Damals gewann man gegen St. Pauli nur noch ein Spiel. Zurückzuführen war dies damals auch darauf, dass viele Spieler zum Auftakt im neuen Jahr verletzt waren und die gesunden Akteure auf ungewohnten Positionen eingesetzt werden mussten. So fehlte damals die komplette Innenverteidigung, die Eintracht wurde zur Schießbude und die Sicherheit der Hinrunde ging flöten.
Stattdessen haben die Eintracht-Verantwortlichen die Abwehr verstärkt. In der Winterpause kamen aus der Bundesliga Martin Amedick (1. FC Kaiserslautern) und Heiko Butscher (SC Freiburg), dagegen verließen Georgios Tzavellas (AS Monaco) und Stefan Bell (FSV Mainz) aus der Defensive den Verein. Anderson ist derzeit verletzt, so dass beide Neuverpflichtungen auch spielen werden. Insbesondere Amedick könnte der Innenverteidigung mehr Halt geben. Dieser Mannschaftsteil kam durch die Schwächen von Gordon Schildenfeld hin und wieder stark ins Schlingern.

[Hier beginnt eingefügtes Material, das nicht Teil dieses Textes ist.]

Example int_to_float_examples :
  int_to_float 12390000 = Returned 12390000
  /\ int_to_float (2 ^ 53 + 1) = Returned 9007199254740992
  /\ int_to_float (2 ^ 1024 - 2 ^ 970 - 1) = Returned 1.7976931348623157e308
  /\ int_to_float (2 ^ 1024 - 2 ^ 970)
     = Raised (mk_exn OverflowError "int too large to convert to float").
Proof. repeat split; vm_compute; reflexivity. Qed.

Example float_of_string_examples :
  float_of_string " 1_000.5 " = Some 1000.5
  /\ float_of_string "1e3" = Some 1000
  /\ float_of_string "-Infinity" = Some neg_infinity
  /\ float_of_string ".5" = Some 0.5
  /\ float_of_string "1e999" = Some infinity
  /\ float_of_string "" = None
  /\ float_of_string "1__0" = None
  /\ float_of_string "1e" = None
  /\ float_of_string "1,5" = None.
Proof. repeat split; vm_compute; reflexivity. Qed.

Example float_repr_examples :
  float_repr 1234.6 = "1234.6" /\ float_repr 1500 = "1500.0"
  /\ float_repr 0.1 = "0.1" /\ float_repr (1 / 3) = "0.3333333333333333"
  /\ float_repr 1e16 = "1e+16" /\ float_repr 0.00001 = "1e-05"
  /\ float_repr 5e-324 = "5e-324" /\ float_repr neg_zero = "-0.0"
  /\ float_repr (3 * 2.71) = "8.129999999999999".
Proof. repeat split; vm_compute; reflexivity. Qed.

Example py_str_examples :
  py_str (VList [VInt 1; VStr "a"; VNone; VBool true; VFloat 1.5])
  = "[1, 'a', None, True, 1.5]"
  /\ py_str (VDict [("k", VList [VInt (-2)])]) = "{'k': [-2]}"
  /\ py_str (VStr "a'b") = "a'b"
  /\ pvgis_url (VFloat (-6.2)) (VFloat 106.8)
       default_loss default_slope default_azimuth
     = "https://re.jrc.ec.europa.eu/api/PVcalc?lat=-6.2&lon=106.8&peakpower=1&loss=14&slope=0&azimuth=0&outputformat=json".
Proof. repeat split; vm_compute; reflexivity. Qed.

(** The example of the specification: a need of 666.67 kWh, an effective
    monthly yield of 106.25, a capacity of 6.27 kWp and 10 panels. *)
Example economics_example :
  calculate_solar_economics
    (VFloat 1500) (VFloat 1000000) (VFloat 1500) (VFloat 100)
  = [("status", VStr "success");
     ("TDL_Used", VFloat 1500);
     ("PVOut_Annual", VFloat 1500);
     ("PVOUT_Bulanan_Efektif", VFloat 106.25);
     ("Kebutuhan_kWh_Bulanan", VFloat 666.67);
     ("Kapasitas_kWp", VFloat 6.27);
     ("Produksi_kWh_Bulanan", VFloat 666.6667);
     ("Total_Investasi", VFloat 77741176);
     ("Penghematan_Tahunan_Rp", VFloat 12000000);
     ("BEP_Tahun", VFloat 6.5);
     ("Jumlah_Panel", VInt 10);
     ("Estimasi_Area_m2", VFloat 27.1);
     ("LOSS_FACTOR", VFloat 0.85)].
Proof. vm_compute. reflexivity. Qed.

(** Strings and integers are coerced, a missing tariff is the default, and
    what does not coerce is reported. *)
Example coercion_examples :
  dict_get
    (calculate_solar_economics (VInt 1500) (VStr "1000000") VNone (VInt 50))
    "Kapasitas_kWp" = Some (VFloat 2.77)
  /\ calculate_solar_economics (VInt 1500) (VStr "abc") VNone (VInt 50)
     = [("error",
         VStr "Kesalahan perhitungan finansial: could not convert string to float: 'abc'")]
  /\ calculate_solar_economics (VInt 1500) (VInt 1) (VList []) VNone
     = [("error",
         VStr "Kesalahan perhitungan finansial: float() argument must be a string or a real number, not 'NoneType'")]
  /\ calculate_solar_economics
       (VFloat 1500) (VFloat infinity) (VFloat 1500) (VFloat 100)
     = [("error",
         VStr "Kesalahan perhitungan finansial: cannot convert float infinity to integer")].
Proof. repeat split; vm_compute; reflexivity. Qed.

Example lookup_examples :
  get_pvout_annual
    (fun _ => Returned (mk_response 200 "OK" (Returned sample_body)))
    (VFloat (-6.2)) (VFloat 106.8) default_loss default_slope default_azimuth
  = [("pvout_numeric", VFloat 1234.56); ("pvout_formatted", VStr "1234,6")]
  /\ get_pvout_annual
       (fun _ => Returned (mk_response 200 "OK"
          (Returned (VDict [("outputs", VDict [("totals", VDict [("fixed",
             VDict [("E_y", VNone)])])])]))))
       (VFloat (-6.2)) (VFloat 106.8) default_loss default_slope default_azimuth
     = [("error",
         VStr "Unexpected error while fetching PVOUT: float() argument must be a string or a real number, not 'NoneType'")].
Proof. repeat split; vm_compute; reflexivity. Qed.

End Examples.

(** ** The claims of the specification *)

Import PyFloat PyStr Py Calculator Spec FloatFacts EconomicsFacts LookupFacts.
Local Open Scope float_scope.

(** C1 (amended).  For positive yield, bill and tariff and a savings
    percentage in (0, 100], the call succeeds with the status and all twelve
    fields and a [Kapasitas_kWp] that is at least zero, provided the
    arithmetic stays in range: the effective monthly yield
    [(pvout_annual / 12) * 0.85] has not underflowed to zero, and the
    quotient [kapasitas_kwp * 1000 / 650] handed to [math.ceil] is finite. *)
Theorem positive_inputs_succeed a b c d pv bill tar pct :
  py_float a = Returned pv -> py_float b = Returned bill ->
  py_float c = Returned tar -> py_float d = Returned pct ->
  (0 <? pv) = true -> (0 <? bill) = true -> (0 <? tar) = true ->
  (0 <? pct) = true -> (pct <=? 100) = true ->
  (pvout_monthly_effective pv =? 0) = false ->
  is_finite (panel_quotient pv bill tar pct) = true ->
  is_success (calculate_solar_economics a b c d)
  /\ dict_keys (calculate_solar_economics a b c d) = success_keys
  /\ exists k,
       dict_get (calculate_solar_economics a b c d) "Kapasitas_kWp"
       = Some (VFloat k)
       /\ (0 <=? k) = true.
Proof.
  intros Ha Hb Hc Hd Hpv Hbill Htar Hpct _ Hz Hq.
  pose proof (effective_tariff_given c tar Hc Htar) as Ht.
  assert (Hn : exists n, jumlah_panel pv bill tar pct = Returned n).
  { unfold jumlah_panel. destruct (0 <? kapasitas_kwp pv bill tar pct).
    - apply math_ceil_finite, Hq.
    - eexists; reflexivity. }
  destruct Hn as [n Hn].
  assert (Hr : calculate_solar_economics a b c d
               = success_record pv bill tar pct n).
  { unfold calculate_solar_economics.
    rewrite (economics_try_eq a b c d pv bill tar pct Ha Hb Ht Hd), Hz, Hn.
    reflexivity. }
  rewrite Hr. split; [reflexivity|]. split; [reflexivity|].
  exists (py_round (kapasitas_kwp pv bill tar pct) 2). split; [reflexivity|].
  apply sign_nonneg. rewrite py_round_sign.
  pose proof (finite_quotient_finite_kapasitas _ Hq) as Hk.
  destruct (kapasitas_fsign false pv bill tar pct
              (fsign_of_gt0 _ Hpv) Hbill Htar Hpct) as [Hs|Hs]; [|exact Hs].
  rewrite Hs in Hk. contradiction.
Qed.

(** The example of the specification: 1500 kWh/kWp, a bill of 1000000 at
    a tariff of 1500, full savings. *)
Lemma positive_inputs_succeed_witness :
  is_success
    (calculate_solar_economics
       (VFloat 1500) (VFloat 1000000) (VFloat 1500) (VFloat 100))
  /\ dict_keys
       (calculate_solar_economics
          (VFloat 1500) (VFloat 1000000) (VFloat 1500) (VFloat 100))
     = success_keys
  /\ exists k,
       dict_get
         (calculate_solar_economics
            (VFloat 1500) (VFloat 1000000) (VFloat 1500) (VFloat 100))
         "Kapasitas_kWp"
       = Some (VFloat k)
       /\ (0 <=? k) = true.
Proof.
  apply (positive_inputs_succeed _ _ _ _ 1500 1000000 1500 100);
    vm_compute; reflexivity.
Defined.

(** C1 as stated fails on the smallest positive double: a twelfth of it
    rounds to zero, and the call returns the zero-yield error. *)
Lemma tiny_yield_fails :
  (0 <? 5e-324) = true
  /\ calculate_solar_economics
       (VFloat 5e-324) (VFloat 1000000) (VFloat 1500) (VFloat 100)
     = zero_yield_error.
Proof. split; vm_compute; reflexivity. Qed.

Auch der Gegner Eintracht Braunschweig hat auf dem Transfermarkt noch einmal zugeschlagen. Mit dem 21-jährigen kanadischen Nationalspieler Randy Edwini-Bonsu aus der finnischen Zweiten Liga kommt ein hoffnungsvolles Talent nach Braunschweig. Mit dem 21-jährigen Innenverteidiger Ermin Bicakcic vom VfB Stuttgart hat Trainer Torsten Lieberknecht die Abwehr verstärkt. Doch die entpuppt sich derzeit als Baustelle: Im Abwehrzentrum fehlen weiter Matthias Henn und Marcel Correia. Beste Chancen auf die Position hinten links hat Norman Theuerkauf, der den gesperrten Ken Reichel vertritt. Dessen Platz auf der Sechs könnte Marc Pfitzner übernehmen, der zuletzt viermal von der Bank kam. Hinten rechts plagt sich Benjamin Kessel mit muskulären Problemen. Das könnte genau die richtige Abwehr zum Selbstvertrauen tanken für die neue Offensivabteilung der Frankfurter sein.
Egal wie‘s ausgeht: Es bleibt zu hoffen, dass die Eintracht auf die offenen Fragen rund um Abwehr und Sturm überzeugende Antworten liefert, damit die Rückrunde wie im Jahr 2011 nicht zum Drama wird. Der eingefleischte Eintracht-Fan könnte es nicht nochmal ertragen, wenn die Eintracht-Kicker am letzten Liga-Spieltag wieder mit hängenden Köpfen auf dem Spielfeld stehen.